You'll want to pick a value for yourself, depending on the lane's place in the factory. Some considerations:
- S must be a multiple of 2 for Brick not to leave any residue, and a multiple of 5 for Steel. If you want to make maximum use of productivity bonus, use multiples of 5 smelting operations. This leads to all S-values divisible by 10 working, divisible by 50 being optimal.
- The larger you set your S, the less time (relatively) the lane spends switching between modes, and the higher it's total output will be. It'll also produce less waste through the drain line to be recycled.
- Each batch processes 12*S ore. So for S=1000, you get (without pord/with prod) 12.000/14.400 Iron/Copper Plate, 2400/2880 Steel, or 6000/7200 Brick.
- S can be dynamic! You can easliy set up a system that detects the mode of the lane, and then dynamically adjusts the S-value on the Big Red Line to adjust for exact demand and/or supply values. There would be a good amount of logic needed to pick the correct value, but nothing impossible. If you do this, I'd recommend keeping the value in the constant combinator at 50, detect the lane's mode on the Junk Line, and inject an extra multiple of 50 onto the Big Red Line according to your parameters.

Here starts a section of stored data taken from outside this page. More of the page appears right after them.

Lemma amortise_total p price exc util old now : wf_pod p -> exposure p <> 0 ->
  0 <= price <= imax u64 -> 0 <= exc <= 900000000000000 ->
  wp (amortise_tranche p price exc util a old now)
     (fun '(p', r) => exists tr, tranche_ok p price now p' r tr).
Proof.
  intros Hp Hne Hpr He. pose proof (wp_exposure p Hp) as Hex. unfold amortise_tranche.
  wp_call rung_range as t Ht; [done|done|exact Hpr|done|].
  set (tr := Z.min (Z.max t (restoring_units p price)) (Z.abs (exposure p))) in *. clearbody tr.
  destruct (sgn_reduce (exposure p) tr Hne Ht Hex) as [Hred Hsum].
  fold (mark_of p). pose proof (mark_of_range p Hp) as Hmk. pose proof (wp_pledged p Hp) as Hpl.
  pose proof (wp_marked p Hp) as Hmkd.
  pose proof (slice_range (mark_of p) tr (exposure p)) as Hsm.
  pose proof (slice_range (pledged p) tr (exposure p)) as Hsp.
  pose proof (slice_loss_range p tr price Hp Hne ltac:(lia)) as Hloss.
  pose proof (units_value_range tr price) as Huv.
  cbv zeta. cbn [exposure pledged marked spend_grace modify]. rewrite Hred, Hsum.
  rewrite (sat_id u64 (Z.abs (exposure p))) by (unfold_ints; lia). rewrite Z.max_l by lia.
  unfold in_range in Hmk, Hpl, Hmkd. cbn [imin imax u64] in Hmk, Hpl, Hmkd.
  assert (Hqm : Z.quot (mark_of p * tr) (Z.abs (exposure p)) = slice_of (mark_of p) tr (exposure p))
    by (apply quot_div; nia).
  assert (Hqp : Z.quot (pledged p * tr) (Z.abs (exposure p)) = slice_of (pledged p) tr (exposure p))
    by (apply quot_div; nia).
  wp_head. apply wp_eval; [cbn [safe value aop_fun]; rewrite Hqm; unfold_ints; nia|].
  cbn [value aop_fun]. rewrite Hqm.
  wp_head. apply wp_eval; [cbn [safe value aop_fun]; rewrite Hqp; unfold_ints; nia|].
  cbn [value aop_fun]. rewrite Hqp, !(cast_id u64) by (unfold_ints; lia).
  wp_head. apply wp_eval.
  { cbn [safe value aop_fun]. unfold_ints. case_match; lia. }
  cbn [value aop_fun].
  set (pnl := (units_value tr price - slice_of (mark_of p) tr (exposure p)) * _).
  assert (Hc : (if pnl <? 0 then Z.min (cast u64 (Z.abs pnl)) (slice_of (pledged p) tr (exposure p)) else 0)
               = slice_loss p tr price).
  { unfold slice_loss. fold pnl. destruct (Z.ltb_spec pnl 0); [|done].
    rewrite cast_id; [f_equal; lia|]. unfold_ints. unfold pnl in *. case_match; lia. }
  rewrite Hc. clearbody pnl. set (loss := slice_loss p tr price) in *.
  rewrite (sat_id u64 (pledged p - loss)) by (unfold_ints; lia).
  rewrite (sat_id u64 (slice_of _ _ _ - loss)) by (unfold_ints; lia).
  rewrite (sat_id u64 (marked p - _)) by (unfold_ints; lia).
  destruct (exposure p - Z.sgn (exposure p) * tr =? 0) eqn:Ez; cbn [pod_collar_bps pledged modify].
  all: wp_call liability_total as l Hl; [apply value_at_range | cbn; lia |].
  all: cbn; rewrite Ez; apply wp_ok; exists tr; constructor; cbn; rewrite ?Ez; try done; try lia.
Qed.

(** A winning slice loses nothing. *)
Lemma winning_slice p tr price : wf_pod p -> exposure p <> 0 -> 1 <= tr <= Z.abs (exposure p) ->
  0 <= price -> Z.abs (exposure p) * price <= imax u64 ->
  (0 < exposure p /\ mark_of p <= value_at p price \/ exposure p < 0 /\ value_at p price < mark_of p) ->
  slice_loss p tr price = 0.
Proof.
  intros Hp Hne Ht Hpr Hfit Hwin. pose proof (mark_of_range p Hp) as Hm.
  unfold slice_loss, slice_of, value_at in *. rewrite units_value_eq in Hwin by (unfold_ints; lia).
  rewrite units_value_eq by (unfold_ints; nia). set (e := Z.abs (exposure p)) in *.
  set (m := mark_of p) in *. pool_consts. unfold_ints.
  assert (Hlong : m <= e * price / 1000000 -> m * tr / e <= tr * price / 1000000).
  { intros H. apply Z.div_le_lower_bound; [lia|].
    assert (e * (m * tr / e) <= m * tr) by (apply Z.mul_div_le; lia).
    assert (m * 1000000 <= e * price) by (pose proof (Z.mul_div_le (e * price) 1000000); lia).
    nia. }
  assert (Hshort : e * price / 1000000 < m -> tr * price / 1000000 <= m * tr / e).
  { intros H. apply Z.div_le_lower_bound; [lia|].
    assert (1000000 * (tr * price / 1000000) <= tr * price) by (apply Z.mul_div_le; lia).
    assert (e * price < m * 1000000) by (pose proof (Z.mul_succ_div_gt (e * price) 1000000); nia).
    nia. }
  rewrite (proj2 (Z.ltb_ge _ 0)); [done|].
  destruct Hwin as [[? Hw]|[? Hw]].
  - rewrite (proj2 (Z.ltb_lt 0 (exposure p))) by lia. specialize (Hlong Hw). lia.
  - rewrite (proj2 (Z.ltb_ge 0 (exposure p))) by lia. specialize (Hshort Hw). lia.
Qed.
End Engine.

(** A liquidation tranche is sound.  On any well-formed open position it
    returns; it moves the exposure strictly toward zero and never across it; it
    takes from the pledge no more than the slice lost — nothing at all when the
    position is winning — and never a negative amount; and it spends one grace
    period of the excursion unless the position closed, which stops the clock. *)
Theorem amortise_tranche_sound a p price exc util old now : RiskLaws a -> wf_pod p ->
  exposure p <> 0 -> 0 <= price -> Z.abs (exposure p) * price <= imax u64 -> price <= imax u64 ->
  0 <= exc <= 900000000000000 ->
  exists p' dollars cb ip cds closed,
    amortise_tranche p price exc util a old now = Ok (p', (dollars, cb, ip, cds, closed)) /\
    Z.abs (exposure p') < Z.abs (exposure p) /\ 0 <= exposure p' * exposure p /\
    0 <= pledged p' <= pledged p /\ dollars <= 0 /\ closed = (exposure p' =? 0) /\
    breached_at p' = (if closed then 0 else sat i64 (breached_at p + LIQ_GRACE_SECS)) /\
    ((0 < exposure p /\ mark_of p <= value_at p price
      \/ exposure p < 0 /\ value_at p price < mark_of p) -> pledged p' = pledged p).
Proof.
  intros HL Hp Hne Hpr Hfit Hpu He.
  destruct (wp_elim _ _ (amortise_total a p price exc util old now Hp Hne ltac:(lia) He))
    as ([p' [[[[dollars cb] ip] cds] closed]] & Heq & tr & [Htr Hx Hpl Hmk Hck Hmt Hcl Hd Hc]).
  cbn in Hd, Hc. exists p', dollars, cb, ip, cds, closed.
  pose proof (slice_loss_range p tr price Hp Hne ltac:(lia)).
  pose proof (slice_range (pledged p) tr (exposure p)). pose proof (wp_pledged p Hp).
  pose proof (sat_in_range u64 (units_value tr price -
    (slice_of (pledged p) tr (exposure p) - slice_loss p tr price)) ltac:(done)) as Hs.
  unfold in_range in *. cbn [imin imax u64] in *.
  subst closed. split_and!; try done; try lia.
  - rewrite Hx. destruct (Z.lt_trichotomy (exposure p) 0) as [?|[?|?]];
      [rewrite Z.sgn_neg by lia | lia | rewrite Z.sgn_pos by lia]; nia.
  - intros Hwin. rewrite Hpl, (winning_slice p tr price) by done. lia.
Qed.

(** A 5x short, well outside its band. *)
Definition sample_pod : Stock :=
  mkStock [71; 79; 79; 71; 0; 0; 0; 0] 2000000000 (-50000000) 86400 300 2000000000 0 0 0 0 0
    10000000000 90000.

Lemma sample_pod_wf : wf_pod sample_pod.
Proof. constructor; vm_compute; split; discriminate. Qed.

Lemma amortise_tranche_sound_witness :
  exists p' dollars cb ip cds closed,
    amortise_tranche sample_pod 230000000 7200 5000 sample_actuary 11500000000 100000
      = Ok (p', (dollars, cb, ip, cds, closed)) /\
    Z.abs (exposure p') < Z.abs (exposure sample_pod) /\ 0 <= pledged p' <= pledged sample_pod.
Proof.
  destruct (amortise_tranche_sound sample_actuary sample_pod 230000000 7200 5000 11500000000 100000)
    as (p' & d & cb & ip & cds & cl & ? & ? & _ & ? & _).
  - apply sample_laws.
  - apply sample_pod_wf.
  - vm_compute. discriminate.
  - vm_compute. discriminate.
  - vm_compute. discriminate.
  - vm_compute. discriminate.
  - lia.
  - exists p', d, cb, ip, cds, cl. auto.
Defined.

(** ** The ladder over time *)
Lemma set_pod_lookup d i p p' : balances d !! i = Some p -> balances (set_pod d i p') !! i = Some p'.
Proof. intros H. cbn. apply list_lookup_insert_eq. by eapply lookup_lt_Some. Qed.

Lemma update_drawn_balances d x : balances (update_drawn d x) = balances d.
Proof. unfold update_drawn. by case_match. Qed.

Lemma excursion_ok p now : in_range i64 (breached_at p) -> 0 <= now <= imax i64 ->
  0 <= breached_at p ->
  excursion p now = Ok (if breached_at p =? 0 then p <| breached_at := now |> else p,
                        if breached_at p =? 0 then 0 else Z.max (now - breached_at p) 0).
Proof.
  intros Hb Hn H0. unfold excursion. unfold_ints. case_match; cbv zeta; cbn [breached_at modify].
  - rewrite eval_safe by arith_side. cbn [bind value aop_fun]. do 2 f_equal. lia.
  - rewrite eval_safe by arith_side. done.
Qed.

(** One call of [unwind_a_tranche] on an open position whose clock is running:
    a wait inside the grace period, a rung after it. *)
Lemma unwind_running a d i p price util b old ct now acc : RiskLaws a ->
  balances d !! i = Some p -> wf_pod p -> exposure p <> 0 -> 0 < breached_at p ->
  0 <= price <= imax u64 -> 0 <= now <= 900000000000000 ->
  if now - breached_at p <=? LIQ_GRACE_SECS then
    unwind_a_tranche d i price util a b old ct now acc = Ok (set_pod d i p, b, (0, acc))
  else forall d' b' r, unwind_a_tranche d i price util a b old ct now acc = Ok (d', b', r) ->
    exists p' rep tr, balances d' = <[i:=p']> (balances d) /\ tranche_ok p price ct p' rep tr.
Proof.
  intros HL Hi Hp Hne Hck Hpr Hn. pose proof (wp_breached p Hp) as Hb.
  unfold unwind_a_tranche, get_pod. rewrite Hi. cbn [bind].
  rewrite excursion_ok by (unfold_ints; lia). cbn [bind]. rewrite (proj2 (Z.eqb_neq _ 0)) by lia.
  replace (Z.max (now - breached_at p) 0 <=? LIQ_GRACE_SECS)
    with (now - breached_at p <=? LIQ_GRACE_SECS) by (quid_consts; lia).
  case_match; [done|]. intros d' b' r Hrun.
  destruct (wp_elim _ _ (amortise_total a p price (Z.max (now - breached_at p) 0) util old ct
    Hp Hne Hpr ltac:(lia))) as ([p' rep] & Heq & tr & Hok).
  rewrite Heq in Hrun. cbn [bind] in Hrun. destruct rep as [[[[dl cb] ip] cds] cl].
  exists p', (dl, cb, ip, cds, cl), tr. split; [|done].
  destruct cl.
  - apply bind_ok in Hrun as ([d1 net] & Hf & Hrun). injection Hrun as <- _ _.
    unfold flush_raroc in Hf. apply bind_ok in Hf as (? & _ & Hf). injection Hf as <- _.
    cbn. by rewrite update_drawn_balances.
  - injection Hrun as <- _ _. by rewrite update_drawn_balances.
Qed.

An extra row of combinators on the input side can probably accomplish all this without too much trouble.
On the supply side it takes 4 different inputs, for each of the outputs.
You'll want to balance the inputs between the rows, and make sure they don't run out. If an input belt runs dry, the smelter will sit there until it picks back up and it can finish the batch. It won't jam as such, but it won't switch over to another resource either. Setting a large enough buffer on the supply triggers should make sure that never happens. Another consideration is that it has a tendancy to drain the right side of the belt more than the left, so you'll want to balance for that.
There's 4 triggers for each smelter lane, one for each resource. So, if the copper ore buffer is large enough, send (1) on channel 2, and the smelter will know copper is a valid mode to go into.
On the output side it spits out two belts.
The bottom one is pretty self-explanatory, it's the output lane. You collect it, dump it in chests, and if there's enough, you stop sending the demand trigger (same channel and value as the supply one).
The top one is the drain. Each time the lane completes a cycle, it has to flush out the input belt. So, mixed raw ore is spit out here, a max of 400 each time. You'll need to build a small recycling setup to catch this and re-insert it to the top. Should be relatively simple, and a fun build to do, so I leave that to your imagination
One possible way for the lane to lock up is if the drain gets backed up. If this happens, the machine will keep running, but the next batch might leave a residue in some of the ovens. This WILL lock up those ovens until you manually clear that residue, after which it can move on. I have thought of a way to prevent this from happening, but that's a 1.1 feature of the build.
Blueprints!
I'll include three blueprints. One of the logic board, one of a single lane, completely vanilla, and one example 4-lane setup in creative mode to let you see it in operation.
One lane
example 4-lane setup
Logic Board
ExtraSome extra remarks on what'I'm happy with
First of all, with some tinkering, you can make the think look like a proper microwave oven on the map view:
Secondly, it's fairly robust. Every time I messed up a wire or a signal, it seems to have the tendency to kick right back into gear once the rogue signal is removed or the misplaced inputs are cleared. Aside from total annihilation, I believe it can survive quite a bit of misuse.
Third: it works with red belts and no modules/beacons also, so it can be built fairly early on to be upgraded later. I would not attempt to place it without robots though, getting all the wires right is going to be a massive PITA. However, this means I actually get to build it for the first satellite base in the railworld I was playing before I went down this rabbithole. Hurray!